Saved entries
========================================================================

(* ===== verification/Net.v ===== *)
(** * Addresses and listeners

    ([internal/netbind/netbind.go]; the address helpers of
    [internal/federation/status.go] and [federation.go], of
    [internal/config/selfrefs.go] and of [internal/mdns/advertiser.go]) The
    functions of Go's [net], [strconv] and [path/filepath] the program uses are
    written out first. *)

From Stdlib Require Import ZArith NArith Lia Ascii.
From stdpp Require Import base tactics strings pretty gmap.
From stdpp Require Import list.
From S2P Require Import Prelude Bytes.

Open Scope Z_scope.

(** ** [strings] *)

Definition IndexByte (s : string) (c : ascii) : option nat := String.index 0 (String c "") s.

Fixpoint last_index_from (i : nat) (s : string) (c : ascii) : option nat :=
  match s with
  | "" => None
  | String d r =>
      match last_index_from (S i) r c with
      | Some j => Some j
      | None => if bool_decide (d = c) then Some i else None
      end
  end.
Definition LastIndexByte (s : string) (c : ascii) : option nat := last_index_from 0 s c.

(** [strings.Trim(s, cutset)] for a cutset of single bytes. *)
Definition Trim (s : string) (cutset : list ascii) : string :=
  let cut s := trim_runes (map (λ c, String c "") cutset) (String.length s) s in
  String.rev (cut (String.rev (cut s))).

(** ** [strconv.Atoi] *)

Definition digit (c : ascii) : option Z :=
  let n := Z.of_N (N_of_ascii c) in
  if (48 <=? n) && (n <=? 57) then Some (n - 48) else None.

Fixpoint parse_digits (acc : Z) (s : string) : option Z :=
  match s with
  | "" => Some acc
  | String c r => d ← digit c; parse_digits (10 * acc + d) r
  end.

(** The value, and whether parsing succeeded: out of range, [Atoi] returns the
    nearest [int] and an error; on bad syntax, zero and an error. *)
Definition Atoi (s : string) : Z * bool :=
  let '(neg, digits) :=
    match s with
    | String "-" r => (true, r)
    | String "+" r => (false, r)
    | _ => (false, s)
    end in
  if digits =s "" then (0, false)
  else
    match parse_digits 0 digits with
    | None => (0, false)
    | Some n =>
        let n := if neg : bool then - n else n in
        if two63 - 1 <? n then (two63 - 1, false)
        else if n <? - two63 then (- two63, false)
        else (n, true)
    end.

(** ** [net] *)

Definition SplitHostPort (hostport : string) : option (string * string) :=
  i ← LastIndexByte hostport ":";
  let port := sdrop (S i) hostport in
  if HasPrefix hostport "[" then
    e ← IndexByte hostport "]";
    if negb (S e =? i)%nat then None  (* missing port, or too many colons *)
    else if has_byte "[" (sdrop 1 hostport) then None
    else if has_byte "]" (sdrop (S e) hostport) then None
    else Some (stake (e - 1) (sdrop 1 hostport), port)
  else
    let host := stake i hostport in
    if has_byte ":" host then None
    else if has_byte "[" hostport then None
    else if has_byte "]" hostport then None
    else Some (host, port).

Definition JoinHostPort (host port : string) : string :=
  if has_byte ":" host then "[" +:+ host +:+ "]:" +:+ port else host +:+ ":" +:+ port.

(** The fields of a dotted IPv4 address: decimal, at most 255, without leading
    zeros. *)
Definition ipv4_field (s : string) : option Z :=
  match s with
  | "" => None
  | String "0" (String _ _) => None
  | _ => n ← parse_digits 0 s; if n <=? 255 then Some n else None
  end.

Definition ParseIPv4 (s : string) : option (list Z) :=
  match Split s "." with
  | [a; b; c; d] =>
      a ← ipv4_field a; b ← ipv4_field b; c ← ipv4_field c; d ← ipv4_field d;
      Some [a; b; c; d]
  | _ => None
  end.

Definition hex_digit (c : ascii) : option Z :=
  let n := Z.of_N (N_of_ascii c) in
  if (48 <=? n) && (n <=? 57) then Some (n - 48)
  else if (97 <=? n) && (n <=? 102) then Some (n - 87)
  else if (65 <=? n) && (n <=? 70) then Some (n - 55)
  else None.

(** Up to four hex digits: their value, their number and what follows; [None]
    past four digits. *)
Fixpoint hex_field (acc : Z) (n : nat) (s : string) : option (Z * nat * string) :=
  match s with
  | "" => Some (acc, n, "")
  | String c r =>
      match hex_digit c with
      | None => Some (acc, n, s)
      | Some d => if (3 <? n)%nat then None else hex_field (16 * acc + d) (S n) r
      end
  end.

========================================================================

▶ [Task brief]: Go line by line through the records and copy those that contain the word "Require".

▶ [Exercise output]:
From Stdlib Require Import ZArith NArith Lia Ascii.
From stdpp Require Import base tactics strings pretty gmap.
From stdpp Require Import list.
From S2P Require Import Prelude Bytes.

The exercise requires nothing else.